As seen on TV, but without to pay for the tapes, here is a good way to make money buying real estate with no money down. Let me show you how you can achieve this objective. There are a few pre-requisites. First, the property has to be free and clear. Next, the seller must be willing to carry back a note that is secured by the property. So, let suppose you have found a good property. Here are two methods:

Method 1:

You have found a free and clear single family home that is selling for $200,000. The seller wants $40,000 or 20% down.The terms of the note are: Length of the note: 30 years Interest rate : 10% Value of property : $200,000 Monthly payment : $1755

What you do now is create a note for the full purchase price of $200,000, due in 10 years. The balloon payment at the end of 10 years is $181,875. You explain to the seller that you can give him the $40,000 down payment, but he will have to agree to go without the first 30months of payments on the note. He agrees to this after you illustrate additional financial benefits that he will realize from your creative financing. Next, you are going to sell the first 30 payments to a note investor for $44,208, which will result in a 14% yield to the investor. You pocket the $4,208 difference between the amount the investor will pay for the note and the $40,000 you have to pay to the seller as down payment. After the 30 payments are received by the investor ( which you as the buyer will be making), the payments will revert back to the property seller.Using your financial calculator, the present value at that time will be $196,752, with 90 payments remaining. Remember the seller received a $40,000 down payment, so he actually makes $236,752, over the 10 years financing period, plus ongoing interest on the remaining balance. The results are that the seller gets $40,000 cash at closing. You purchase the property with no money down and keep $4,208 at closing. Make sure that when you sign the purchase agreement the contract states 'this agreement is contingent upon the buyer selling 30 monthly payments of $1755 for a minimum of $40,000.' Furthermore, you should have the note sale close at the same time as your real estate purchase.

Method 2:

Let create 2 notes on the same property and sell the first one.
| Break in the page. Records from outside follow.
(* ===== verification/Recovery.v ===== *)
(** * The recovery protocol

    An abstract specification of what the recovery of a staging mount may do to
    the host, as a state machine over the log, and the proof that
    [recoverVolumeAs] keeps to it whatever the host answers: nothing is
    detached, deleted, mounted or bound out of turn. *)

From S2P Require Import Prelude GoLib Hash Params Driver Controller MountFlags MountArgs MountInfo Host MountUtil Container Node Health.
#[local] Open Scope go_scope.

(** ** The protocol

    [Unconfirmed]: nothing is known of the staging mount. [Confirmed]: the
    latest probe found it dead, or, for a hung mount, left unanswered.
    [Attached]: it is confirmed but still looks mounted, so that only a statfs
    probe can tell. [Detached]: it was detached. [Free]: nothing is mounted at
    the staging path. [Restaged]: a fresh mount is up. [Withdrawn]: the fresh
    mount was stopped again. *)
Inductive rphase := Unconfirmed | Confirmed | Attached | Detached | Free | Restaged | Withdrawn.
#[export] Instance rphase_eq_dec : EqDecision rphase.
Proof. solve_decision. Defined.

Section protocol.
Context {MU : MountUtils}.
Context (hung : bool) (volumeID staging cacheDir socket : string).
(* ===== verification/MountRoots.v ===== *)
(** * Where the containers of a pod mount a volume

    Models [pkg/driver/mount_roots.go]: the file a weed mount reads to place
    absolute symlinks, updated by every publish and unpublish. On Linux the
    lookup of a pod's mounts is not configured and both do nothing. Paths follow the rules
    of the system the driver is built for ([Platform]). *)

From S2P Require Import Prelude GoLib Json Params Driver MountFlags MountArgs Platform Host Node.
#[local] Open Scope go_scope.

Definition podNameKey : string := "csi.storage.k8s.io/pod.name".
Definition podNamespaceKey : string := "csi.storage.k8s.io/pod.namespace".

(** ** The file's format; nil slices are [None] *)
Record containerMount := ContainerMount { mountPath : string; mountSubPath : string }.

Definition Views : Type := option (list (option (list containerMount))).
Record mountRootsFile := MountRootsFile { Publishes : option (gmap string Views) }.

Definition containerMount_fields : list (string * decoder containerMount) :=
  [("path", λ m v, (λ s, ContainerMount s (mountSubPath m)) <$> dec_string (mountPath m) v);
   ("subPath", λ m v, ContainerMount (mountPath m) <$> dec_string (mountSubPath m) v)].
Definition dec_views : decoder Views :=
  dec_list None (dec_list (ContainerMount "" "") (dec_struct containerMount_fields)).
Definition mountRootsFile_fields : list (string * decoder mountRootsFile) :=
  [("publishes", λ f v, MountRootsFile <$> dec_map None dec_views (Publishes f) v)].
Definition unmarshal_roots : string → result mountRootsFile :=
  Unmarshal (dec_struct mountRootsFile_fields) (MountRootsFile None).

Definition enc_mount (m : containerMount) : value :=
  Obj (("path", Str (mountPath m)) ::
       if String.eqb (mountSubPath m) "" then [] else [("subPath", Str (mountSubPath m))]).
Definition enc_views : Views → value :=
  enc_opt (λ l, Arr (map (enc_opt (λ c, Arr (map enc_mount c))) l)).
Definition marshal_roots (m : gmap string Views) : string :=
  print (Obj [("publishes", enc_map enc_views m)]).

Section roots.
Context (pf : Platform) (Driver : SeaweedFsDriver) (podVolumeMountsFn : bool).
#[local] Abbreviation act := (Host.act Volumes).

(** [views = None] removes the entry of the target. *)
Definition set_publish (m : gmap string Views) (targetPath : string)
    (views : option (list (list containerMount))) : gmap string Views :=
  match views with
  | None => delete targetPath m
  | Some l => <[targetPath := Some (map Some l)]> m
  end.

(** The map a readable file holds; an unreadable one is replaced. *)
Definition old_publishes (data : string) : gmap string Views :=
  match unmarshal_roots data with
  | Ok f => default ∅ (Publishes f)
  | Err _ => ∅
  end.

(** Write the data beside the file, and put it in the file's place. *)
Definition replaceFile (file data : string) : act unit :=
  call (MkdirAll (Dir pf file)) ;;>
  do! tmp := call (CreateTemp (Dir pf file) (Base pf file +:+ ".*")) in
  let undo e := do! _ := atry (call (Remove tmp)) in afail e in
  do! w := atry (call (WriteTemp tmp data)) in
  match w with
  | Err e => atry (call (CloseTemp tmp)) ;;> undo e
  | Ok _ =>
      do! c := atry (call (CloseTemp tmp)) in
      match c with
      | Err e => undo e
      | Ok _ =>
          do! r := atry (call (Rename tmp file)) in
          match r with Err e => undo e | Ok _ => aret tt end
      end
  end.

Definition updateMountRoots (file targetPath : string)
    (views : option (list (list containerMount))) : act unit :=
  do! data := atry (call (ReadFile file)) in
  do! old := match data with
             | Ok data => aret (old_publishes data)
             | Err e => if is_not_exist e then aret ∅ else afail e
             end in
  let roots := set_publish old targetPath views in
  if bool_decide (roots = ∅) then
    do! r := atry (call (Remove file)) in
    match r with
    | Err e => if is_not_exist e then aret tt else afail e
    | Ok _ => aret tt
    end
  else replaceFile file (marshal_roots roots).

Definition roots_file (volumeID : string) : string :=
  MountRootsPath_on pf (volumeSocketDir Driver) volumeID.

(** A pod whose mounts are unknown records one container without mounts. *)
Definition unknown_views : list (list containerMount) := [[]].

Definition recordMountRoots (volumeID targetPath : string) (ctx : option strmap) : act unit :=
  if negb podVolumeMountsFn then aret tt
  else
    let podName := get (default ∅ ctx) podNameKey in
    let podNamespace := get (default ∅ ctx) podNamespaceKey in
    do! views :=
      if String.eqb podName "" || String.eqb podNamespace "" then aret unknown_views
      else
        do! mounts := atry (call (PodVolumeMounts volumeID podNamespace podName)) in
        aret (match mounts with
              | Err _ => unknown_views
              | Ok mounts => map (map (λ m : string * string, ContainerMount m.1 m.2)) mounts
              end) in
    do! _ := atry (updateMountRoots (roots_file volumeID) targetPath (Some views)) in
    aret tt.

Definition forgetMountRoots (volumeID targetPath : string) : act unit :=
  if negb podVolumeMountsFn then aret tt
  else
    do! _ := atry (updateMountRoots (roots_file volumeID) targetPath None) in
    aret tt.
End roots.

(** ** The file's content comes back *)
Definition utf8_roots (m : gmap string Views) : Prop := plain (enc_map enc_views m) = true.

Lemma dec_enc_mount m : dec_struct containerMount_fields (ContainerMount "" "") (enc_mount m) = Some m.
Proof.
  destruct m as [p s]. unfold enc_mount. cbn [mountPath mountSubPath].
  assert (list_find (λ f : string * decoder containerMount, foldName f.1 = foldName "path")
    containerMount_fields = Some (0, ("path", λ m v,
      (λ s, ContainerMount s (mountSubPath m)) <$> dec_string (mountPath m) v))) as H1 by reflexivity.
  assert (list_find (λ f : string * decoder containerMount, foldName f.1 = foldName "subPath")
    containerMount_fields = Some (1, ("subPath", λ m v,
      ContainerMount (mountPath m) <$> dec_string (mountSubPath m) v))) as H2 by reflexivity.
  destruct (String.eqb_spec s "") as [->|_];
    cbn [dec_struct foldl mbind option_bind fst snd]; rewrite H1; [done|].
  cbn [mbind option_bind fmap option_fmap option_map dec_string fst snd mountSubPath]. by rewrite H2.
Qed.

Lemma dec_enc_views v : dec_views None (enc_views v) = Some v.
Proof.
  destruct v as [l|]; [|done]. cbn [enc_views enc_opt]. unfold dec_views.
  apply (dec_enc_list None _ (enc_opt (λ c, Arr (map enc_mount c)))).
  apply Forall_forall. intros [c|] _; [|done]. cbn [enc_opt].
  apply dec_enc_list. apply Forall_forall. intros m _. apply dec_enc_mount.
Qed.

Lemma depth_enc_views v : (depth_of (enc_views v) <= 3)%Z.
Proof.
  assert (∀ m, (depth_of (enc_mount m) <= 1)%Z) as Hm.
  { intros [p s]. unfold enc_mount. cbn. by destruct (String.eqb s ""). }
  assert (∀ o, (depth_of (enc_opt (λ c, Arr (map enc_mount c)) o) <= 2)%Z) as Ho.
  { intros [c|]; cbn [enc_opt depth_of]; [|lia]. pose proof (depth_foldr enc_mount c 1 ltac:(lia) Hm). lia. }
  destruct v as [l|]; cbn [enc_views enc_opt depth_of]; [|lia].
  pose proof (depth_foldr _ l 2 ltac:(lia) Ho). lia.
Qed.

Lemma roots_roundtrip m :
  utf8_roots m → unmarshal_roots (marshal_roots m) = Ok (MountRootsFile (Some m)).
Proof.
  intros Hm. apply Unmarshal_print.
  - cbn [plain forallb fst snd]. by rewrite Hm.
  - cbn [depth_of foldr snd]. unfold maxNestingDepth.
    assert (depth_of (enc_map enc_views m) <= 1 + 3)%Z by (apply depth_enc_map; [lia|apply depth_enc_views]).
    lia.
  - assert (list_find (λ f : string * decoder mountRootsFile, foldName f.1 = foldName "publishes")
      mountRootsFile_fields = Some (0, ("publishes", λ f v,
        MountRootsFile <$> dec_map None dec_views (Publishes f) v))) as Hfind by reflexivity.
    cbn [dec_struct foldl mbind option_bind fst snd]. rewrite Hfind. cbn [snd Publishes].
    rewrite dec_enc_map; [done|]. intros. apply dec_enc_views.
Qed.

(** ** What an update may do *)
Section update.
Context (pf : Platform) (file targetPath : string) (views : option (list (list containerMount))).

(** The map the update writes, from what was read of the file. *)
Definition new_roots (data : result string) : gmap string Views :=
  set_publish (match data with Ok d => old_publishes d | Err _ => ∅ end) targetPath views.

Definition created (l : log) (tmp : string) : Prop :=
  ∃ dir pattern, Obs (CreateTemp dir pattern) (Ok tmp) ∈ l.

(** The file is only ever replaced by a complete one that was written and closed
    under another name, and only removed when no publish is left in it. *)
Definition roots_policy : policy := λ X e l,
  match e with
  | ReadFile p => p = file
  | MkdirAll p => p = Dir pf file
  | CreateTemp dir _ => dir = Dir pf file
  | WriteTemp p _ | CloseTemp p => created l p
  | Rename p q => q = file ∧ ∃ a data, created l p ∧ Obs (ReadFile file) a ∈ l ∧
      Obs (WriteTemp p data) (Ok tt) ∈ l ∧ Obs (CloseTemp p) (Ok tt) ∈ l ∧ new_roots a ≠ ∅ ∧
      (utf8_roots (new_roots a) → unmarshal_roots data = Ok (MountRootsFile (Some (new_roots a))))
  | Remove p => p = file ∧ (∃ a, Obs (ReadFile file) a ∈ l ∧ new_roots a = ∅) ∨ created l p
  | _ => False
  end.

#[local] Abbreviation twp := (awp (S := Volumes) roots_policy).

Definition update_done (l : log) : Prop :=
  ∃ a, Obs (ReadFile file) a ∈ l ∧
    (new_roots a = ∅ ∧ (∃ r, Obs (Remove file) r ∈ l ∧ (r = Ok tt ∨ ∃ e, r = Err e ∧ is_not_exist e = true)) ∨
     new_roots a ≠ ∅ ∧ ∃ tmp, Obs (Rename tmp file) (Ok tt) ∈ l).

Lemma elem_here {X} (e : hostE X) x l : Obs e x ∈ l ++ [Obs e x].
Proof. apply elem_of_app. right. by left. Qed.
Lemma elem_there (o o' : obs) l : o ∈ l → o ∈ l ++ [o'].
Proof. intros H. apply elem_of_app. by left. Qed.
#[local] Hint Resolve elem_here elem_there : core.

Lemma replaceFile_spec a s l :
  Obs (ReadFile file) a ∈ l → new_roots a ≠ ∅ →
  twp (replaceFile pf file (marshal_roots (new_roots a))) (λ r s' l', s' = s ∧ (r = Ok tt → update_done l')) s l.
Proof.
  intros Ha Hne. unfold replaceFile. apply awp_bind, awp_call; [done|]. intros [[]|e]; [|done].
  apply awp_bind, awp_call; [done|]. intros [tmp|e]; [|done].
  set (l1 := (l ++ _) ++ _). assert (created l1 tmp) as Hc by (eexists _, _; apply elem_here).
  assert (Obs (ReadFile file) a ∈ l1) as Ha1 by (unfold l1; auto). clearbody l1. clear Ha l. rename l1 into l.
  assert (∀ e l, created l tmp →
    twp (do! _ := atry (call (Remove tmp)) in afail (A := unit) e)
      (λ r s' l', s' = s ∧ (r = Ok tt → update_done l')) s l) as Hundo.
  { intros e l' Hl'. apply awp_bind, awp_try, awp_call; [by right|]. intros r. by apply awp_fail. }
  assert (∀ l o, created l tmp → created (l ++ [o]) tmp) as Hmono.
  { intros l' o (d & p & H). exists d, p. auto. }
  apply awp_bind, awp_try, awp_call; [done|]. intros [[]|e].
  2:{ apply awp_bind, awp_try, awp_call; [by apply Hmono|]. intros r. apply Hundo. auto. }
  apply awp_bind, awp_try, awp_call; [by apply Hmono|]. intros [[]|e]; [|apply Hundo; auto].
  apply awp_bind, awp_try, awp_call.
  { split; [done|]. exists a, (marshal_roots (new_roots a)). split_and!; auto. apply roots_roundtrip. }
  intros [[]|e]; [|apply Hundo; auto]. apply awp_ret. split; [done|]. intros _.
  exists a. split; [auto|]. right. split; [done|]. eauto.
Qed.

Lemma updateMountRoots_spec s l :
  twp (updateMountRoots pf file targetPath views) (λ r s' l', s' = s ∧ (r = Ok tt → update_done l')) s l.
Proof.
  unfold updateMountRoots. apply awp_bind, awp_try, awp_call; [done|]. intros a. apply awp_bind.
  apply (awp_mono _ _ (λ r s' l', s' = s ∧ Obs (ReadFile file) a ∈ l' ∧
    (∀ old, r = Ok old → set_publish old targetPath views = new_roots a))).
  { destruct a as [data|e]; [|destruct (is_not_exist e)]; (apply awp_ret || apply awp_fail);
      (split_and!; [done|auto|]); unfold new_roots; by intros old [= <-]. }
  intros [old|e] s1 l1 (-> & Ha & Hold); [|done]. rewrite (Hold old eq_refl). case_bool_decide as Hempty.
  - apply awp_bind, awp_try, awp_call; [left; split; [done|]; by exists a|]. intros r.
    assert ((r = Ok tt ∨ ∃ e, r = Err e ∧ is_not_exist e = true) →
      update_done (l1 ++ [Obs (Remove file) r])) as Hdone.
    { intros Hr. exists a. split; [auto|]. left. split; [done|]. exists r. auto. }
    destruct r as [[]|e]; [apply awp_ret; auto|].
    destruct (is_not_exist e) eqn:He; [apply awp_ret; split; [done|]; intros _; apply Hdone; eauto|].
    by apply awp_fail.
  - by apply replaceFile_spec.
Qed.
End update.

(** ** Properties *)

(** C26. Recording or forgetting the mounts of a target replaces the file
    atomically: it is only ever renamed over by a file written and closed in
    full, whose content reads back as the old entries with the target's entry
    set or removed, and is only removed when no entry is left. The tracked
    volumes do not change, and failures of the file never fail the publish. On
    Windows the file is the one weed mount is told to read, whatever flags its
    binary defines; where the lookup is not configured, it is told of none. *)
Theorem mount_roots_atomic (pf : Platform) (Driver : SeaweedFsDriver) (volumeID targetPath file : string)
    (views : option (list (list containerMount))) (s : Volumes) :
  awp (roots_policy pf file targetPath views) (updateMountRoots pf file targetPath views)
    (λ r s' l, s' = s ∧ (r = Ok tt → update_done file targetPath views l)) s [] ∧
  awp (roots_policy pf (roots_file pf Driver volumeID) targetPath None)
    (forgetMountRoots pf Driver true volumeID targetPath)
    (λ r s' l, s' = s ∧ r = Ok tt) s [] ∧
  forgetMountRoots pf Driver false volumeID targetPath = aret tt ∧
  ∀ {MR : MapRange} m target cache socket fs args flags required out,
    pf = linux ∨ pf = windows → m_driver m = Driver → m_volumeID m = volumeID →
    buildMountArgs_on (mount_args pf (volumeSocketDir Driver) volumeID) m target cache socket fs = Ok args →
    filterMountArgs args flags required = Ok out →
    args_of "winfspMountRoots" out =
      if pod_mounts pf then [flag_arg "winfspMountRoots" (roots_file pf Driver volumeID)] else [].
Proof.
  split_and!; [apply updateMountRoots_spec| |done|].
  - unfold forgetMountRoots. cbn [negb]. apply awp_bind, awp_try.
    eapply awp_mono; [apply updateMountRoots_spec|]. intros r s1 l1 [-> _]. by apply awp_ret.
  - intros MR m target cache socket fs args flags required out Hpf _ _ Hb Hf.
    destruct (command_identity _ _ _ _ _ _ _ _ _ _ (platform_args_neutral pf _ _ Hpf) Hb Hf)
      as (_ & _ & _ & _ & _ & -> & _). by apply roots_args.
Qed.

(** A second pod publishes a volume. *)
Definition demo_views : list (list containerMount) := [[ContainerMount "C:\data" "sub"]; []].
Definition demo_old : gmap string Views := {["t1" := Some [Some [ContainerMount "C:\data" ""]]]}.
Definition demo_roots_host (X : Type) (e : hostE X) : log → X :=
  match e in hostE Y return log → Y with
  | ReadFile _ => λ _, Ok (marshal_roots demo_old)
  | e => exampleHost healthOK _ e
  end.

Example mount_roots_demo :
  let out := run demo_roots_host (updateMountRoots windows "C:\r\roots" "t2" (Some demo_views) ∅) [] in
  out.1.1 = Ok tt ∧
  Obs (WriteTemp "C:\r/roots.*" (marshal_roots (<["t2" := Some (map Some demo_views)]> demo_old))) (Ok tt)
    ∈ out.2.
Proof. split; [vm_compute; reflexivity|]. vm_compute. do 3 right. left. Qed.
Here is one way of doing it: Create a first mortgage for $125,000, at 10% interest, amortized over 30 years with a monthly payment of $1,097.You will sell this mortgage to an investor for $100,000, or at a discounted yield of 13.8%. You will also create a second mortgage for$100,000, at 10% interest, amortized over 30 years, due in 15 years. The monthly payment is $877, and the balloon is $81,664. The seller will keep this second mortgage. You will give the seller $80,000 down payment from the sale proceeds of the first note and keep the remaining $20,000 difference. Your benefit is that you get the property with no money down, all the appreciation, and the $20,000 at the closing of the transaction. Yes, you are paying $5,000 more for the property ($125,000 + $100,000 - $20,000 = $205,000), but you will be paying for it over 30 years. The seller gets a larger down payment of $80,000 and a monthly payment of $877 for 15 years of $157,860. After 15 years he gets a balloon of $81,664. So the total amount the seller gets over 15 years is $288,024. Of course, you can give less to the seller and gets more in your pocket, depending on your negotiating skills.